|Singhal, Rohit - ACNC/UAMS|
|Shankar, Kartik - ACNC/UAMS|
|Badger, Thomas - ACNC/UAMS|
|Ronis, Martin - ACNC/UAMS|
Submitted to: Society of Toxicology
Publication Type: Abstract Only
Publication Acceptance Date: December 15, 2006
Publication Date: March 15, 2007
Citation: Singhal, R., Shankar, K., Badger, T.M., Ronis, M.J. 2007. Estrogenic status modulates dmba-mediated hepatic gene expression: Microarray-based analysis [abstract]. The Toxicologist. 96(1):159. Program No. 772. Interpretive Summary: Estrogens are known to play crucial role in the onset of cancer. The objective of this study was to examine the influence of estradiol (E2) on 7,12 dimethylbenz(a)anthracene (DMBA), a compound in cooked meat that binds to a protein called the aryl hydrocarbon receptor, and this interaction mediates changes on gene expression (how genes are switched on or off) thought to be responsible for cancer formation. To elucidate the overall changes in the hepatic gene expression microarray analysis was performed on the RNA taken from the livers of the rats treated with DMAB and/or E2. Using this technique we observed that there are a number of genes whose expression changes when DMBA or E2 is administered alone. Interestingly, on the co-treatment with E2 and DMBA we observed not only changes in the expression of genes changed by either treatment, but also various interactions between the two treatments. By performing real-time PCR and chromatin immunoprecipitation we found that the CYP1A1 gene is induced more in the presence of E2 + DMBA as compared to DMBA alone. Another gene of interest, AhR, was found to be expressed more in the presence of both E2 and DMBA, while either treatment did not have any effect on the expression of this gene. These analyses suggest increased DMBA-mediated mutagen activation, and hence carcinogenesis, in the presence of E2. These data expand our understanding of the synergistic, additive, and interactive effects of E2 on compounds that cause cancer. This also suggests that pre-menopausal women and women on estrogen replacement therapy are more prone to develop cancer as compared to post-menopausal women.
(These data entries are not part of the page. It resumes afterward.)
(* ===== verification/ProwlarrConverge.v ===== *)
(** * A sync of Prowlarr converges

    The adapter finds a resource again by its name, through the ID cache that reading
    the state fills.  Against the contract of a collection ([LawsAt]) the requests of
    a kind implement the laws of [Managed], with the coherence of the cache as the
    invariant of the world. *)
From S2P Require Export ProwlarrWire Rest Converge.

(** ** A kind of resource against its collection *)

(** What a kind of resource satisfies: a resource that was sent reads back as the
    configuration it came from, where [ok] holds of it. *)
Class PKindLaws {R A} `{FromJSON R} `{ToJSON R} (k : PKind R A) (tagID : Z) (setID : Z → R → R)
    (stored : Z → A → R) (equal : A → A → bool) (ok : A → Prop) : Prop := {
  pk_decode i x : fromJSON (toJSON (pk_resource k i x tagID)) = Some (stored i x);
  pk_setID i j x : setID j (stored i x) = stored j x;
  pk_stored_ID i x : pk_ID k (stored i x) = i;
  pk_stored_Tags i x : pk_Tags k (stored i x) = [tagID];
  pk_stored_Name i x : pk_Name k (stored i x) = pk_irName k x;
  pk_toIR_Name r : pk_irName k (pk_toIR k r) = pk_Name k r;
  pk_stored_equal i x : ok x → equal (pk_toIR k (stored i x)) x = true }.

Lemma cacheOf_setCache {S} kd m (w : PWorld S) : cacheOf kd (setCache kd m w) = m.
Proof. by destruct w, kd. Qed.
Lemma cacheOf_setCache_ne {S} kd kd' m (w : PWorld S) : kd' ≠ kd → cacheOf kd' (setCache kd m w) = cacheOf kd' w.
Proof. by destruct w, kd, kd'. Qed.
Lemma service_setCache {S} kd m (w : PWorld S) : pw_service (setCache kd m w) = pw_service w.
Proof. by destruct w, kd. Qed.

Definition withPService {S} (w : PWorld S) (s : S) : PWorld S :=
  mkPWorld s (indexerIDCache w) (proxyIDCache w) (applicationIDCache w) (downloadClientIDCache w).

Lemma onP_ok {S A} (m : M S A) (w : PWorld S) s a :
  m (pw_service w) = (s, Ret a) → onP m w = (withPService w s, Ret a).
Proof. unfold onP. by intros ->. Qed.

Lemma cacheOf_withPService {S} kd (w : PWorld S) s : cacheOf kd (withPService w s) = cacheOf kd w.
Proof. by destruct kd. Qed.

Lemma cacheKey_inj c n1 n2 : cacheKey c n1 = cacheKey c n2 → n1 = n2.
Proof. unfold cacheKey. by intros ?%append_inj_r%append_inj_r. Qed.

Section kind.
Context {S R A : Type} `{Service S} `{FromJSON R} `{ToJSON R}.
Context (k : PKind R A) (c : Client) (tagID : Z) (rt : string) (payload : A → Payload).
Context (setID : Z → R → R) (stored : Z → A → R) (equal : A → A → bool) (ok : A → Prop).
Context `{!PKindLaws k tagID setID stored equal ok} (base : plainBase c).
Context (view : S → gmap Z R).
Abbreviation MP := (M (PWorld S)).

Definition kindCollection : Collection S R := mkCollection "/api/v1/" (pk_collection k) view setID.
Definition kindOps : DiffOps A := namedOps rt (pk_irName k) equal payload.

(** Every managed resource is cached under its name. *)
Definition coherent (w : PWorld S) : Prop := ∀ i r,
  view (pw_service w) !! i = Some r → HasTag (pk_Tags k r) tagID = true →
  cacheOf (pk_cache k) w !! cacheKey c (pk_Name k r) = Some i.

(** The callbacks of [Apply], which run the requests of the kind on its changes. *)
Context (doCreate doUpdate doDelete : Change → MP unit).
Hypothesis creates : ∀ n x, doCreate (mkChange rt n None (payload x)) = createResource k c x tagID.
Hypothesis updates : ∀ n x, doUpdate (mkChange rt n None (payload x)) = updateResource k c x tagID.
Hypothesis deletes : ∀ n, doDelete (mkChange rt n None PNil) = removeResource k c n.

Definition managedKind : Managed R A (PWorld S) kindOps :=
  mkManaged (ops := kindOps) (pk_ID k) (λ r, HasTag (pk_Tags k r) tagID) (pk_toIR k) stored
    (λ w, view (pw_service w)) coherent ok doCreate doUpdate doDelete.

Context (plain : plainName (pk_collection k) = true) `{!RestLaws c kindCollection}.

Lemma stored_managed i x : HasTag (pk_Tags k (stored i x)) tagID = true.
Proof. rewrite pk_stored_Tags. simpl. by rewrite Z.eqb_refl. Qed.

Lemma create_runs w x : coherent w → (∀ i r, ¬ present managedKind (view (pw_service w)) (pk_irName k x) i r) →
  ∃ w' i, createResource k c x tagID w = (w', Ret tt) ∧ coherent w' ∧ view (pw_service w) !! i = None ∧
    view (pw_service w') = <[i := stored i x]> (view (pw_service w)).
Proof.
  intros Hinv Habs. destruct (Post_stores c base kindCollection eq_refl ltac:(done) plain (pk_resource k 0 x tagID)
    (stored 0 x) (pk_decode 0 x) (pw_service w)) as (s' & i & _ & HP & _ & Hn & Hv).
  cbn [kindCollection col_view col_setID col_api col_name] in *. rewrite pk_setID in HP, Hv.
  exists (setCache (pk_cache k) (<[cacheKey c (pk_irName k x) := i]> (cacheOf (pk_cache k) (withPService w s')))
    (withPService w s')), i.
  split_and!; [| |exact Hn|by rewrite service_setCache].
  - unfold createResource, bind, wrapErr. unfold collectionPath in HP. unfold prowlarrCollection. rewrite (onP_ok _ _ _ _ HP), pk_stored_ID.
    reflexivity.
  - intros j r. rewrite service_setCache, cacheOf_setCache, cacheOf_withPService. simpl. rewrite Hv.
    destruct (decide (i = j)) as [<-|Hij].
    + rewrite lookup_insert_eq. intros [= <-] _. by rewrite pk_stored_Name, lookup_insert_eq.
    + rewrite lookup_insert_ne by done. intros Hj Ht. rewrite lookup_insert_ne; [by apply Hinv|].
      intros E%cacheKey_inj. apply (Habs j r). split_and!; [done..|]. simpl. by rewrite pk_toIR_Name.
Qed.

Lemma known_id w n i r : coherent w → present managedKind (view (pw_service w)) n i r →
  cacheOf (pk_cache k) w !! cacheKey c n = Some i.
Proof. intros Hinv (Hi & Ht & Hn). rewrite <-Hn. simpl. rewrite pk_toIR_Name. by apply Hinv. Qed.

Lemma update_runs w x i r : coherent w → present managedKind (view (pw_service w)) (pk_irName k x) i r →
  ∃ w', updateResource k c x tagID w = (w', Ret tt) ∧ coherent w' ∧
    view (pw_service w') = <[i := stored i x]> (view (pw_service w)).
Proof.
  intros Hinv Hp. pose proof (known_id w _ i r Hinv Hp) as Hid.
  destruct (Put_stores c base kindCollection eq_refl ltac:(done) plain (pk_resource k i x tagID)
    (stored i x) (pk_decode i x) (pw_service w) i) as (s' & HP & _ & Hv); [eexists; apply Hp|].
  cbn [kindCollection col_view col_setID col_api col_name] in *. rewrite pk_setID in Hv.
  exists (withPService w s'). split_and!; [| |exact Hv].
  - unfold updateResource, idForUpdate, cached, bind at 1 2. rewrite Hid. unfold bind, ret, wrapErr.
    change (prowlarrMember (pk_collection k) i) with (memberPath "/api/v1/" (pk_collection k) i).
    by rewrite (onP_ok _ _ _ _ HP).
  - intros j r'. simpl. rewrite cacheOf_withPService, Hv. destruct (decide (i = j)) as [<-|Hij].
    + rewrite lookup_insert_eq. intros [= <-] _. by rewrite pk_stored_Name.
    + rewrite lookup_insert_ne by done. apply Hinv.
Qed.

Lemma remove_runs w n i r : coherent w → present managedKind (view (pw_service w)) n i r →
  ∃ w', removeResource k c n w = (w', Ret tt) ∧ coherent w' ∧ view (pw_service w') = delete i (view (pw_service w)).
Proof.
  intros Hinv Hp. pose proof (known_id w _ i r Hinv Hp) as Hid.
  destruct (Delete_removes c base kindCollection eq_refl ltac:(done) plain (pw_service w) i) as (s' & HP & Hv);
    [eexists; apply Hp|].
  cbn [kindCollection col_view col_setID col_api col_name] in *.
  exists (setCache (pk_cache k) (delete (cacheKey c n) (cacheOf (pk_cache k) (withPService w s'))) (withPService w s')).
  split_and!; [| |by rewrite service_setCache].
  - unfold removeResource, idForDelete, cached, bind at 1 2. rewrite Hid. unfold bind, ret, wrapErr.
    change (prowlarrMember (pk_collection k) i) with (memberPath "/api/v1/" (pk_collection k) i).
    rewrite (onP_ok _ _ _ _ HP). reflexivity.
  - intros j r'. rewrite service_setCache, cacheOf_setCache, cacheOf_withPService. simpl. rewrite Hv.
    rewrite lookup_delete_Some. intros [Hij Hj] Ht. pose proof (Hinv j r' Hj Ht) as Hc.
    rewrite lookup_delete_ne; [done|]. intros E. rewrite E in Hid. congruence.
Qed.

#[export] Instance managedKind_laws : ManagedLaws managedKind.
Proof.
  split.
  - apply pk_stored_ID.
  - intros i x _. apply stored_managed.
  - intros i x _. simpl. by rewrite pk_toIR_Name, pk_stored_Name.
  - intros i x Hx. by apply pk_stored_equal.
  - intros w n x Hinv _ <- Habs. simpl. rewrite creates. by apply create_runs.
  - intros w n i r x Hinv _ <- Hid Hp. simpl. rewrite updates. by apply (update_runs w x i r).
  - intros w n i r Hinv Hid Hp. simpl. rewrite deletes. by apply (remove_runs w n i r).
Qed.

(** *** Reading the kind fills its cache *)

Definition cacheAll (l : list R) (m : gmap string Z) : gmap string Z :=
  foldl (λ m r, if HasTag (pk_Tags k r) tagID then <[cacheKey c (pk_Name k r) := pk_ID k r]> m else m) m l.

Lemma lookup_cacheAll l m r :
  r ∈ l → HasTag (pk_Tags k r) tagID = true →
  (∀ r', r' ∈ l → HasTag (pk_Tags k r') tagID = true → pk_Name k r' = pk_Name k r → pk_ID k r' = pk_ID k r) →
  cacheAll l m !! cacheKey c (pk_Name k r) = Some (pk_ID k r).
Proof.
  induction l as [|x l IH] using rev_ind; [by intros ?%not_elem_of_nil|].
  intros Hin Ht Huniq. unfold cacheAll. rewrite foldl_app. cbn [foldl].
  assert (HIH : r ∈ l → cacheAll l m !! cacheKey c (pk_Name k r) = Some (pk_ID k r)).
  { intros Hr. apply IH; [done..|]. intros r' Hr'. apply Huniq. apply elem_of_app. by left. }
  destruct (HasTag (pk_Tags k x) tagID) eqn:Hx.
  - destruct (decide (pk_Name k x = pk_Name k r)) as [E|E].
    + rewrite E, lookup_insert_eq. f_equal. apply Huniq; [|done..]. apply elem_of_app. right. by left.
    + rewrite lookup_insert_ne by (by intros ?%cacheKey_inj). apply HIH.
      apply elem_of_app in Hin as [Hin| ->%list_elem_of_singleton]; [done|by destruct E].
  - apply HIH. apply elem_of_app in Hin as [Hin| ->%list_elem_of_singleton]; [done|congruence].
Qed.

(** The body of the loop. *)
Definition collect (managed : list A) (r : R) : MP (list A) :=
  if HasTag (pk_Tags k r) tagID
  then cacheID k c (pk_Name k r) (pk_ID k r) ;;; ret (managed ++ [pk_toIR k r]) else ret managed.

Lemma collect_runs l w acc : forRange collect acc l w =
  (setCache (pk_cache k) (cacheAll l (cacheOf (pk_cache k) w)) w, Ret (acc ++ managedIR managedKind l)).
Proof.
  revert w acc. induction l as [|r l IH]; intros w acc; cbn [forRange].
  - rewrite app_nil_r. by destruct w, (pk_cache k).
  - unfold bind at 1, collect at 1, managedIR. rewrite filter_cons. cbn [managedKind mg_managed mg_toIR].
    destruct (HasTag (pk_Tags k r) tagID) eqn:Ht.
    + unfold bind, cacheID, modifyCache, ret. rewrite IH. unfold cacheAll. cbn [foldl]. rewrite Ht.
      rewrite decide_True by done. rewrite cacheOf_setCache, fmap_cons, <-app_assoc.
      f_equal. by destruct w, (pk_cache k).
    + unfold ret. rewrite IH. unfold cacheAll. cbn [foldl]. by rewrite Ht, decide_False by done.
Qed.

Lemma getManaged_runs w l s : Get (list R) c (prowlarrCollection (pk_collection k)) (pw_service w) = (s, Ret l) →
  getManaged k c tagID w =
  (setCache (pk_cache k) (cacheAll l (cacheOf (pk_cache k) w)) (withPService w s), Ret (managedIR managedKind l)).
Proof.
  intros HG. unfold getManaged, listResources, bind at 1, wrapErr. rewrite (onP_ok _ _ _ _ HG).
  rewrite <-(cacheOf_withPService (pk_cache k) w s). apply collect_runs.
Qed.

(** Reading brings the cache in line with the collection. *)
Lemma getManaged_reads w : wellFormed managedKind (view (pw_service w)) →
  ∃ w' l, getManaged k c tagID w = (w', Ret (managedIR managedKind l)) ∧ listing (view (pw_service w)) l ∧
    pw_service w' = pw_service w ∧ coherent w'.
Proof.
  intros [Hids Huniq].
  destruct (Get_list c base kindCollection eq_refl ltac:(done) plain (pw_service w)) as (l & HG & Hl).
  cbn [kindCollection col_view col_api col_name] in *.
  eexists _, l. split; [by apply getManaged_runs, HG|]. split; [done|]. split; [by rewrite service_setCache|].
  intros i r. rewrite service_setCache, cacheOf_setCache. simpl. intros Hi Ht.
  rewrite <-(Hids i r Hi). apply lookup_cacheAll; [|done|].
  - apply (elem_of_listing (view (pw_service w))); [done|by exists i].
  - intros r' Hr' Ht' Hn. apply (elem_of_listing (view (pw_service w))) in Hr' as [j Hj]; [|done].
    pose proof (Hids i r Hi) as Ei. pose proof (Hids j r' Hj) as Ej. simpl in Ei, Ej. rewrite Ei, Ej.
    apply (Huniq (pk_Name k r) j r' i r); split_and!; try done; simpl; by rewrite pk_toIR_Name.
Qed.
End kind.

(** ** Requests of another kind *)

(** The states in which the collection of a kind and its cache are the same. *)
Definition sameKind {S R} (view : S → gmap Z R) (kd : CacheKind) : relation (PWorld S) := λ w w',
  view (pw_service w') = view (pw_service w) ∧ cacheOf kd w' = cacheOf kd w.

#[export] Instance sameKind_preorder {S R} (view : S → gmap Z R) kd : PreOrder (sameKind view kd).
Proof. split; unfold sameKind; [done|]. intros w1 w2 w3 [? ?] [? ?]. split; congruence. Qed.

Section another.
Context {S R : Type} `{Service S} (c : Client) (view : S → gmap Z R) (kd : CacheKind).
Abbreviation P := (sameKind view kd).
Abbreviation same := (λ s s' : S, view s' = view s).

Lemma steps_onP {B} (m : M S B) : steps same m → steps P (onP m).
Proof.
  intros Hm w. destruct (Hm (pw_service w)) as [HP Hn]. unfold onP. destruct (m (pw_service w)) as [s r].
  split; [|exact Hn]. split; [exact HP|by destruct kd].
Qed.

Lemma steps_modifyCache kd' f : kd' ≠ kd → steps P (modifyCache kd' f : M (PWorld S) unit).
Proof.
  intros Hne w. split; [|done]. unfold modifyCache, sameKind. simpl.
  by rewrite service_setCache, cacheOf_setCache_ne by congruence.
Qed.

#[local] Instance same_preorder : PreOrder same.
Proof. split; [done|]. intros s1 s2 s3 H12 H23. congruence. Qed.

Context {R' A' : Type} `{FromJSON R'} `{ToJSON R'} (k : PKind R' A') (tagID : Z).
Context (other : pk_cache k ≠ kd) (reads : ∀ p, harmless same c "GET" p).
Context (quiet : quietAt same c "/api/v1/" (pk_collection k)).
#[local] Hint Extern 1 (PreOrder _) => typeclasses eauto : nebularr.
#[local] Hint Resolve steps_onP steps_modifyCache : nebularr.

Lemma steps_cached n : steps P (cached k c n : M (PWorld S) _).
Proof. intros w. by split. Qed.
#[local] Hint Resolve steps_cached : nebularr.

Lemma steps_listResources : steps P (listResources k c).
Proof. unfold listResources. auto with nebularr. Qed.
#[local] Hint Resolve steps_listResources : nebularr.

Lemma steps_cacheID n i : steps P (cacheID k c n i : M (PWorld S) _).
Proof. unfold cacheID. auto with nebularr. Qed.
#[local] Hint Resolve steps_cacheID : nebularr.

Lemma steps_getManaged : steps P (getManaged k c tagID).
Proof.
  unfold getManaged. apply steps_bind; [typeclasses eauto|auto with nebularr|]. intros l.
  apply steps_forRange; [typeclasses eauto|]. intros acc r _. case_match; auto with nebularr.
Qed.

Lemma steps_createResource x : steps P (createResource k c x tagID).
Proof.
  unfold createResource. destruct quiet as [Hq _]. apply steps_bind; [typeclasses eauto| |auto with nebularr].
  apply steps_wrapErr, steps_onP, steps_PostResult; [typeclasses eauto|apply Hq].
Qed.

Lemma steps_updateResource x : steps P (updateResource k c x tagID).
Proof.
  unfold updateResource, idForUpdate. destruct quiet as [_ Hq].
  apply steps_bind; [typeclasses eauto| |intros id; apply steps_wrapErr, steps_onP, steps_Put; [typeclasses eauto|apply Hq]].
  apply steps_bind; [typeclasses eauto|auto with nebularr|]. intros [id|]; [auto with nebularr|].
  apply steps_bind; [typeclasses eauto|auto with nebularr|]. intros l.
  apply steps_bind; [typeclasses eauto|case_match; auto with nebularr|].
  intros id. case_match; auto with nebularr.
Qed.

Lemma steps_removeResource n : steps P (removeResource k c n).
Proof.
  unfold removeResource, idForDelete. destruct quiet as [_ Hq].
  apply steps_bind; [typeclasses eauto| |].
  - apply steps_bind; [typeclasses eauto|auto with nebularr|]. intros [id|]; auto with nebularr.
  - intros [id|]; [|auto with nebularr]. apply steps_bind; [typeclasses eauto| |].
    + apply steps_wrapErr, steps_onP, steps_Delete; [typeclasses eauto|apply Hq].
    + intros _. unfold uncacheID. auto with nebularr.
Qed.
End another.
Technical Abstract: Estrogenic status in women influences the metabolism and toxicity of polycyclic aromatic hydrocarbons (PAH). The objective of this study was to examine the influence of estradiol (E2) on 7,12 dimethylbenz(a)anthracene (DMBA), a ligand for aryl hydrocarbon receptor, mediated changes on gene expression. Sprague-Dawley rats were ovariectomized at PND50 and infused with E2 using osmotic pumps for 14d at 5'g/kg/day. Changes in hepatic gene expression were examined 24h following gavage with 50mg/kg DMBA. To understand the mechanism of DMBA-mediated hepato-carcinogenicity in the presence of E2, microarray analysis (Rat 230 2.0 Affymetrix-GeneChip) was performed. Two hundred twenty-five genes were down-regulated, while 54 genes were up-regulated significantly (+/-2 fold, P<0.05) by DMBA treatment. Expression of 520 genes was altered by the combination of E2 and DMBA. Hierarchical clustering revealed that expression of 24 genes (including egf, leptin receptor, tgfbr1) was reversed by the co-treatment of E2 and DMBA compared to DMBA alone. Gene ontology associated regulation of 303 genes involved, for example, in transcriptional regulation (including ahr, hepatic nuclear factor4, sp1, igfbp3), protein modification, xenobiotic and stress response, uniquely with the interaction of E2 and DMBA, but not by the either treatment alone. Real-time RT-PCR confirmed a significantly (P<0.05) higher hepatic CYP1A1, a pro-carcinogen metabolizing enzyme, mRNA expression in the groups co-treated with E2 and DMBA as compared to DMBA alone, suggesting increased DMBA-mediated mutagen activation, and hence carcinogenesis, in the presence of E2. These data expand our understanding of the synergistic, additive and interactive effects of E2 on PAHs-mediated carcinogenicity.